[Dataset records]
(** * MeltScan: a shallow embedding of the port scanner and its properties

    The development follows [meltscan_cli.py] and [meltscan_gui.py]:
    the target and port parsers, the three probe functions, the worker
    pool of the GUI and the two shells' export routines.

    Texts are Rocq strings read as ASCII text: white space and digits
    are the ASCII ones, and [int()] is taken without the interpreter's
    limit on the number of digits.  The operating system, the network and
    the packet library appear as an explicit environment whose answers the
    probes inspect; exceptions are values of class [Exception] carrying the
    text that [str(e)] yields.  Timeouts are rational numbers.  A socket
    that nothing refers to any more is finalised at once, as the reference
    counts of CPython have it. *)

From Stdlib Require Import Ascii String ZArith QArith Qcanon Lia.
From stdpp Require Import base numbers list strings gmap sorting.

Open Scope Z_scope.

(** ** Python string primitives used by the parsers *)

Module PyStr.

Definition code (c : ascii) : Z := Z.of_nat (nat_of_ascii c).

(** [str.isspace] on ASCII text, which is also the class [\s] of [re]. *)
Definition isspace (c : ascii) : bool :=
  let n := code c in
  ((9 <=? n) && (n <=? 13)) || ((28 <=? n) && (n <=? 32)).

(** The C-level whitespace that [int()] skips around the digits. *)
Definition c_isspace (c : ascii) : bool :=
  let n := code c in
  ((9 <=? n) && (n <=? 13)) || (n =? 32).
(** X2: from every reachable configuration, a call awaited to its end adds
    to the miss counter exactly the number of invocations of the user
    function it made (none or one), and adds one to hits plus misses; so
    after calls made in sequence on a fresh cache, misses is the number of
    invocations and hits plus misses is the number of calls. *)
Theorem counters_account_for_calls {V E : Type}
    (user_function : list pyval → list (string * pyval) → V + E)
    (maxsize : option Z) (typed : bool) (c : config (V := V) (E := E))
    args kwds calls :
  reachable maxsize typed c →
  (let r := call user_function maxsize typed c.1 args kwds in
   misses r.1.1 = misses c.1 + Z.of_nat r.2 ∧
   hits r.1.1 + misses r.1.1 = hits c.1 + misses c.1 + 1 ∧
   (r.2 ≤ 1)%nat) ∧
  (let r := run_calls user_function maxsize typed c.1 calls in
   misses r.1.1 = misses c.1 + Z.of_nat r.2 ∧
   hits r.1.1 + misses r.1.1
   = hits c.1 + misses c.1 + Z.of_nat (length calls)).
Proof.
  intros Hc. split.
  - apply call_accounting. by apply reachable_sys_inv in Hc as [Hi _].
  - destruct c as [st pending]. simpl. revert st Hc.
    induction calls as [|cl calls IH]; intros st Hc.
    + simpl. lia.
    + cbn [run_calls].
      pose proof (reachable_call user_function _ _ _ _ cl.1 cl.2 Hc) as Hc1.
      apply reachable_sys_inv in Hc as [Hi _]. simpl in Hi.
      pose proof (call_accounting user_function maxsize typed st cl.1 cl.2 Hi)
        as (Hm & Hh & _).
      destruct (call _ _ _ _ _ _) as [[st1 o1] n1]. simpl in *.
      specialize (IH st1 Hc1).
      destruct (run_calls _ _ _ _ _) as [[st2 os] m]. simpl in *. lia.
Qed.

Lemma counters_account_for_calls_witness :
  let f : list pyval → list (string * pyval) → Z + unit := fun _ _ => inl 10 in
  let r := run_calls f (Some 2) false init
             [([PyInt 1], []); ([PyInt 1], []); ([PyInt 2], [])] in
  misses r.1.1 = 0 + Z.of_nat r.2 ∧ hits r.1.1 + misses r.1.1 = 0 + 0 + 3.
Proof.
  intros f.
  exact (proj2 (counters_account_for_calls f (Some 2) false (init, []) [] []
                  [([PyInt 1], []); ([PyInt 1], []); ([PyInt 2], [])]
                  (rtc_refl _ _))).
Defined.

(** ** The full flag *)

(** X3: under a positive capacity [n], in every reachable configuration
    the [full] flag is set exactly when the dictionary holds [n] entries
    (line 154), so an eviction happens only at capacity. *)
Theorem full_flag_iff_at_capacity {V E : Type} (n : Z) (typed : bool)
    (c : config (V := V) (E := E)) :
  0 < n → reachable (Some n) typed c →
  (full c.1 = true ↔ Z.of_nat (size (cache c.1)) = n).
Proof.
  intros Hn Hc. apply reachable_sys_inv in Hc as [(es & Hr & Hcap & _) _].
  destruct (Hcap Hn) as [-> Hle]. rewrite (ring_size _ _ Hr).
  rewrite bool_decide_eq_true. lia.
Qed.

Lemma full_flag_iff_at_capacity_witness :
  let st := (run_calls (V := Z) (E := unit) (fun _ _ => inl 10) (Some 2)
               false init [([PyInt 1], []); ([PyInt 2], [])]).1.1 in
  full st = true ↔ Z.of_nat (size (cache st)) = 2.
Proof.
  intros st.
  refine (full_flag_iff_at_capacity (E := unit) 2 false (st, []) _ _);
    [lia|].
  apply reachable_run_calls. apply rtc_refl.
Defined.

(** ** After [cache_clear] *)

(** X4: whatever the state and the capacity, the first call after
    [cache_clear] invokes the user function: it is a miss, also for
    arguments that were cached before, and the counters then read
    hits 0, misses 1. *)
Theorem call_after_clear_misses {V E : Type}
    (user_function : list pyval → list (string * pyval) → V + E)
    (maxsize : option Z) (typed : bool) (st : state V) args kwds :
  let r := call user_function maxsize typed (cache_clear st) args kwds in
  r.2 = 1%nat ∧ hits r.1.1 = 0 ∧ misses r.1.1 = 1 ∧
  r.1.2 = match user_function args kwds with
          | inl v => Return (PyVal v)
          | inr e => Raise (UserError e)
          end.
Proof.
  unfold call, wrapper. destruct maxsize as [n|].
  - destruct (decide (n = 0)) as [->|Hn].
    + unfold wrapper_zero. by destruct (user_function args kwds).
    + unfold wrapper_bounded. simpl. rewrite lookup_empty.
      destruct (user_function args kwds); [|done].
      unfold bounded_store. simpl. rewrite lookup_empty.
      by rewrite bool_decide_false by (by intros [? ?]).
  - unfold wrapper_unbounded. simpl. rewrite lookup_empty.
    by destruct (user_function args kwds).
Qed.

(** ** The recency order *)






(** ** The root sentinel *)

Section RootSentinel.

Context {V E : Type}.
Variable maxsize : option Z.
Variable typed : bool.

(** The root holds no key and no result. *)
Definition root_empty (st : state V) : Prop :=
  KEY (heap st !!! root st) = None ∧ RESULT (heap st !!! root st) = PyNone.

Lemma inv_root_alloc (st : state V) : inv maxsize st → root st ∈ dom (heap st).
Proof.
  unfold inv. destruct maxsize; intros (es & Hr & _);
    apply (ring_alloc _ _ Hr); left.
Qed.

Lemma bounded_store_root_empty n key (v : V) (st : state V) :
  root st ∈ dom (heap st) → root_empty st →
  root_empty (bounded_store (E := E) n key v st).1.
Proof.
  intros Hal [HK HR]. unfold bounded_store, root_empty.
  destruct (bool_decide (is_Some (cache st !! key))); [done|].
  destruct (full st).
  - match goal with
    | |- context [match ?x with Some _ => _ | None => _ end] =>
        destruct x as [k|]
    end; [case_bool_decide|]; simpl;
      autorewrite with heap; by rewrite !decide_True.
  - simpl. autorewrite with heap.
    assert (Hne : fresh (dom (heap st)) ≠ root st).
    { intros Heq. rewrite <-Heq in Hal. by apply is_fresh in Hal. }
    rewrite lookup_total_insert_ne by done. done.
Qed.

## Task objective
Quote each line above in full, word for word.

## Task solution
(** * MeltScan: a shallow embedding of the port scanner and its properties

    The development follows [meltscan_cli.py] and [meltscan_gui.py]:
    the target and port parsers, the three probe functions, the worker
    pool of the GUI and the two shells' export routines.

    Texts are Rocq strings read as ASCII text: white space and digits
    are the ASCII ones, and [int()] is taken without the interpreter's
    limit on the number of digits.  The operating system, the network and
    the packet library appear as an explicit environment whose answers the
    probes inspect; exceptions are values of class [Exception] carrying the
    text that [str(e)] yields.  Timeouts are rational numbers.  A socket
    that nothing refers to any more is finalised at once, as the reference
    counts of CPython have it. *)

From Stdlib Require Import Ascii String ZArith QArith Qcanon Lia.
From stdpp Require Import base numbers list strings gmap sorting.

Open Scope Z_scope.

(** ** Python string primitives used by the parsers *)

Module PyStr.

Definition code (c : ascii) : Z := Z.of_nat (nat_of_ascii c).

(** [str.isspace] on ASCII text, which is also the class [\s] of [re]. *)
Definition isspace (c : ascii) : bool :=
  let n := code c in
  ((9 <=? n) && (n <=? 13)) || ((28 <=? n) && (n <=? 32)).

(** The C-level whitespace that [int()] skips around the digits. *)
Definition c_isspace (c : ascii) : bool :=
  let n := code c in
  ((9 <=? n) && (n <=? 13)) || (n =? 32).
(** X2: from every reachable configuration, a call awaited to its end adds
    to the miss counter exactly the number of invocations of the user
    function it made (none or one), and adds one to hits plus misses; so
    after calls made in sequence on a fresh cache, misses is the number of
    invocations and hits plus misses is the number of calls. *)
Theorem counters_account_for_calls {V E : Type}
    (user_function : list pyval → list (string * pyval) → V + E)
    (maxsize : option Z) (typed : bool) (c : config (V := V) (E := E))
    args kwds calls :
  reachable maxsize typed c →
  (let r := call user_function maxsize typed c.1 args kwds in
   misses r.1.1 = misses c.1 + Z.of_nat r.2 ∧
   hits r.1.1 + misses r.1.1 = hits c.1 + misses c.1 + 1 ∧
   (r.2 ≤ 1)%nat) ∧
  (let r := run_calls user_function maxsize typed c.1 calls in
   misses r.1.1 = misses c.1 + Z.of_nat r.2 ∧
   hits r.1.1 + misses r.1.1
   = hits c.1 + misses c.1 + Z.of_nat (length calls)).
Proof.
  intros Hc. split.
  - apply call_accounting. by apply reachable_sys_inv in Hc as [Hi _].
  - destruct c as [st pending]. simpl. revert st Hc.
    induction calls as [|cl calls IH]; intros st Hc.
    + simpl. lia.
    + cbn [run_calls].
      pose proof (reachable_call user_function _ _ _ _ cl.1 cl.2 Hc) as Hc1.
      apply reachable_sys_inv in Hc as [Hi _]. simpl in Hi.
      pose proof (call_accounting user_function maxsize typed st cl.1 cl.2 Hi)
        as (Hm & Hh & _).
      destruct (call _ _ _ _ _ _) as [[st1 o1] n1]. simpl in *.
      specialize (IH st1 Hc1).
      destruct (run_calls _ _ _ _ _) as [[st2 os] m]. simpl in *. lia.
Qed.

Lemma counters_account_for_calls_witness :
  let f : list pyval → list (string * pyval) → Z + unit := fun _ _ => inl 10 in
  let r := run_calls f (Some 2) false init
             [([PyInt 1], []); ([PyInt 1], []); ([PyInt 2], [])] in
  misses r.1.1 = 0 + Z.of_nat r.2 ∧ hits r.1.1 + misses r.1.1 = 0 + 0 + 3.
Proof.
  intros f.
  exact (proj2 (counters_account_for_calls f (Some 2) false (init, []) [] []
                  [([PyInt 1], []); ([PyInt 1], []); ([PyInt 2], [])]
                  (rtc_refl _ _))).
Defined.

(** ** The full flag *)

(** X3: under a positive capacity [n], in every reachable configuration
    the [full] flag is set exactly when the dictionary holds [n] entries
    (line 154), so an eviction happens only at capacity. *)
Theorem full_flag_iff_at_capacity {V E : Type} (n : Z) (typed : bool)
    (c : config (V := V) (E := E)) :
  0 < n → reachable (Some n) typed c →
  (full c.1 = true ↔ Z.of_nat (size (cache c.1)) = n).
Proof.
  intros Hn Hc. apply reachable_sys_inv in Hc as [(es & Hr & Hcap & _) _].
  destruct (Hcap Hn) as [-> Hle]. rewrite (ring_size _ _ Hr).
  rewrite bool_decide_eq_true. lia.
Qed.

Lemma full_flag_iff_at_capacity_witness :
  let st := (run_calls (V := Z) (E := unit) (fun _ _ => inl 10) (Some 2)
               false init [([PyInt 1], []); ([PyInt 2], [])]).1.1 in
  full st = true ↔ Z.of_nat (size (cache st)) = 2.
Proof.
  intros st.
  refine (full_flag_iff_at_capacity (E := unit) 2 false (st, []) _ _);
    [lia|].
  apply reachable_run_calls. apply rtc_refl.
Defined.

(** ** After [cache_clear] *)

(** X4: whatever the state and the capacity, the first call after
    [cache_clear] invokes the user function: it is a miss, also for
    arguments that were cached before, and the counters then read
    hits 0, misses 1. *)
Theorem call_after_clear_misses {V E : Type}
    (user_function : list pyval → list (string * pyval) → V + E)
    (maxsize : option Z) (typed : bool) (st : state V) args kwds :
  let r := call user_function maxsize typed (cache_clear st) args kwds in
  r.2 = 1%nat ∧ hits r.1.1 = 0 ∧ misses r.1.1 = 1 ∧
  r.1.2 = match user_function args kwds with
          | inl v => Return (PyVal v)
          | inr e => Raise (UserError e)
          end.
Proof.
  unfold call, wrapper. destruct maxsize as [n|].
  - destruct (decide (n = 0)) as [->|Hn].
    + unfold wrapper_zero. by destruct (user_function args kwds).
    + unfold wrapper_bounded. simpl. rewrite lookup_empty.
      destruct (user_function args kwds); [|done].
      unfold bounded_store. simpl. rewrite lookup_empty.
      by rewrite bool_decide_false by (by intros [? ?]).
  - unfold wrapper_unbounded. simpl. rewrite lookup_empty.
    by destruct (user_function args kwds).
Qed.

(** ** The recency order *)






(** ** The root sentinel *)

Section RootSentinel.

Context {V E : Type}.
Variable maxsize : option Z.
Variable typed : bool.

(** The root holds no key and no result. *)
Definition root_empty (st : state V) : Prop :=
  KEY (heap st !!! root st) = None ∧ RESULT (heap st !!! root st) = PyNone.

Lemma inv_root_alloc (st : state V) : inv maxsize st → root st ∈ dom (heap st).
Proof.
  unfold inv. destruct maxsize; intros (es & Hr & _);
    apply (ring_alloc _ _ Hr); left.
Qed.

Lemma bounded_store_root_empty n key (v : V) (st : state V) :
  root st ∈ dom (heap st) → root_empty st →
  root_empty (bounded_store (E := E) n key v st).1.
Proof.
  intros Hal [HK HR]. unfold bounded_store, root_empty.
  destruct (bool_decide (is_Some (cache st !! key))); [done|].
  destruct (full st).
  - match goal with
    | |- context [match ?x with Some _ => _ | None => _ end] =>
        destruct x as [k|]
    end; [case_bool_decide|]; simpl;
      autorewrite with heap; by rewrite !decide_True.
  - simpl. autorewrite with heap.
    assert (Hne : fresh (dom (heap st)) ≠ root st).
    { intros Heq. rewrite <-Heq in Hal. by apply is_fresh in Hal. }
    rewrite lookup_total_insert_ne by done. done.
Qed.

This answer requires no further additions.